As this article - which I wrote one year ago today - points out, there is every reason to be concerned about Komen, particularly their relationship with Planned Parenthood. Read the whole thing for the details.
And just why should we be concerned about organizations and their tête-à-têtes with PP? For that, look no further than this article by Mona Charen, telling us more about the founder of Planned Parenthood, Margaret Sanger. Sanger, according to Charen, "was a most thoroughgoing racist. 'Eugenics,' [Sanger] wrote, 'is the most adequate and thorough avenue to the solution of racial, political, and social problems.'" The chief goal of birth control, according to Sanger, was "More children from the fit, less from the unfit.”
Granted, organizations can evolve from their origins, and not all of them take on the personal foibles of their founders. Nonetheless, one can only imagine how a conservative organization would be viewed if its founder had spouted the same kind of garbage.
Oh, and if you needed any more proof that God has a finely tuned sense of irony (and why wouldn't He?), check out this close by Charen: "Margaret Sanger hated abortion and called abortionists 'blood sucking men with M.D. after their names.'”
Planned Parenthood is an anti-life organization.

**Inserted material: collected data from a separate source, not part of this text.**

(* ===== verification/IdentitySystem.v ===== *)
(** * Sign-in and memberships over one database

    Every transaction keeps [identity_ok], is a run of [roster_step] and makes
    a membership ACTIVE only with a journal entry of someone who may; the
    handler of [Transactions] with its eight kinds of request; what a plan
    read before the transaction still says afterwards. *)
From S2P Require Import Prelude StableSort DomainStates AuthzMatrix Authz JsonText Database Tables ApiShared Idempotency.
From S2P Require Import LockboxRepositories RfqService EconomicsTheorems LockboxTheorems IdentityRepositories IdentityService IdentityBook Transactions.
From stdpp Require Import relations.
Import Roles Actions Matrix.
#[local] Open Scope Z_scope.

(** ** Who may grant *)

Definition OPERATORS : list PersonaRole := [PLATFORM_OWNER; MARKETPLACE_OPERATOR].

Definition one_of (roles : list PersonaRole) (a : Actor) : Prop := exists r, role a = Some r /\ r ∈ roles.

Definition grant_roles (a : Action) : option (list PersonaRole) :=
  match a with
  | membership_create | membership_update_status => Some OPERATORS
  | membership_update_role => Some [PLATFORM_OWNER]
  | _ => None
  end.

Lemma grant_role a act roles res ctx : grant_roles act = Some roles -> allowed (can a act res ctx) = true -> one_of roles a.
Proof.
  intros Hg (r & org & Hr & _ & Ha & _)%can_paths. exists r. split; [done|].
  pose proof (all_roles_actions (fun r a => implb (has a (allowedActions (AUTHORITY_MATRIX r))) match grant_roles a with Some l => inOpt (Some l) r | None => true end)
    ltac:(vm_compute; reflexivity) r act) as H1. cbv beta in H1. rewrite Ha, Hg in H1. by apply bool_decide_eq_true in H1.
Qed.

(** A journal entry that makes membership [x] count. *)
Definition grants (x : string) (a : AuditEventRow.t) : Prop :=
  AuditEventRow.resourceId a = Some x /\
  ((AuditEventRow.action a = "membership.status_changed" /\ exists r, AuditEventRow.actorRole a = Some r /\ r ∈ OPERATORS) \/
   (AuditEventRow.action a = "membership.role_changed" /\ AuditEventRow.actorRole a = Some PLATFORM_OWNER)).

(** Whoever is ACTIVE now was before, or [log] says who granted it. *)
Definition earned (g g' : Roster) (log : list AuditEventRow.t) : Prop :=
  forall x m, members g' !! x = Some m -> mb_status m = MembershipStatus.ACTIVE -> members g !! x = Some m \/ Exists (grants x) log.

Lemma earned_same g g' log : members g' = members g -> earned g g' log.
Proof. intros E x m. rewrite E. by left. Qed.

Lemma earned_not_active g g' y n log : members g' = <[y := n]> (members g) -> mb_status n <> MembershipStatus.ACTIVE -> earned g g' log.
Proof. intros E Hn x m. rewrite E. intros [[<- <-]|[_ Hm]]%lookup_insert_Some ?; [done|by left]. Qed.

Section Effects.
Context `{Platform} (verifyPassword : string -> string -> bool) (hashSessionToken : string -> string).

(** ** Transactions as runs *)

Record identity_does (db db' : Db) (log : list AuditEventRow.t) : Prop := {
  id_ok : identity_ok db';
  id_steps : rtc roster_step (roster db) (roster db');
  id_log : auditEvents db' = auditEvents db ++ log;
  id_earned : earned (roster db) (roster db') log;
  id_drawn : (drawn db <= drawn db')%nat;
  id_clock : clock db' = clock db
}.

Lemma does_leaves db db' g log : identity_ok db -> leaves db db' g log -> rtc roster_step (roster db) g -> earned (roster db) g log -> identity_does db db' log.
Proof.
  intros [T K] [T' <- L D C] St Ea. split; [split; [done|by apply (roster_run_ok (roster db))]|done|done|done|done|done].
Qed.

Lemma does_nothing db : identity_ok db -> identity_does db db [].
Proof. intros K. apply (does_leaves db db (roster db)); [done|by apply leaves_refl, K|done|by apply earned_same]. Qed.

Lemma seat_same g s v : sittings g !! s = Some v -> seat s v g = g.
Proof. intros Hs. destruct g as [m t]. unfold seat. cbn in *. by rewrite insert_id. Qed.

Lemma session_found db x s : findById (sessions db) x = Some s -> sittings (roster db) !! x = Some (sittingOf s).
Proof. intros Hs. cbn. by rewrite book_lookup, Hs. Qed.

(** ** What a plan relies on *)

Definition member_as (m : MembershipRow.t) (g : Roster) : Prop :=
  exists mb, members g !! MembershipRow.id m = Some mb /\ seat_key mb = seat_key (memberOf m).

Definition sits (v : Visitor) (g : Roster) : Prop :=
  exists w, sittings g !! vi_sessionId v = Some w /\ st_user w = UserRow.id (vi_user v).

Lemma member_as_later g g' m : roster_later g g' -> member_as m g -> member_as m g'.
Proof. intros L (mb & (mb' & Hb & E)%(rl_members _ _ L) & Es). exists mb'. split; [done|]. unfold member_later in E. congruence. Qed.

Lemma sits_later g g' v : roster_later g g' -> sits v g -> sits v g'.
Proof. intros L (w & (w' & Hw & E & _)%(rl_sittings _ _ L) & Eu). exists w'. split; [done|congruence]. Qed.

Lemma member_now db m x : membership_findById db x = Some m -> member_as m (roster db) /\ MembershipRow.id m = x.
Proof. intros (Hm & <- & _)%member_found. split; [by exists (memberOf m)|done]. Qed.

The fact that a group such as Komen, supposedly dedicated to saving women's lives, would have anything to do with it, regardless of the nature of that relationship, is a scandal. Share this information with people you know. And if someone approaches you in the next two weeks with a request to donate to the Race for the Cure, tell them to stick this in their pipe and smoke it. And the same goes for their corporate lackeys.
Breast cancer is a terrible disease, and fighting to find a cure is a noble cause. It deserves a better champion than Susan G. Komen for the Cure.
*The significance of the title? Well, that would come from this, surely one of the worst television shows of the 80s. I guess you just had to be there.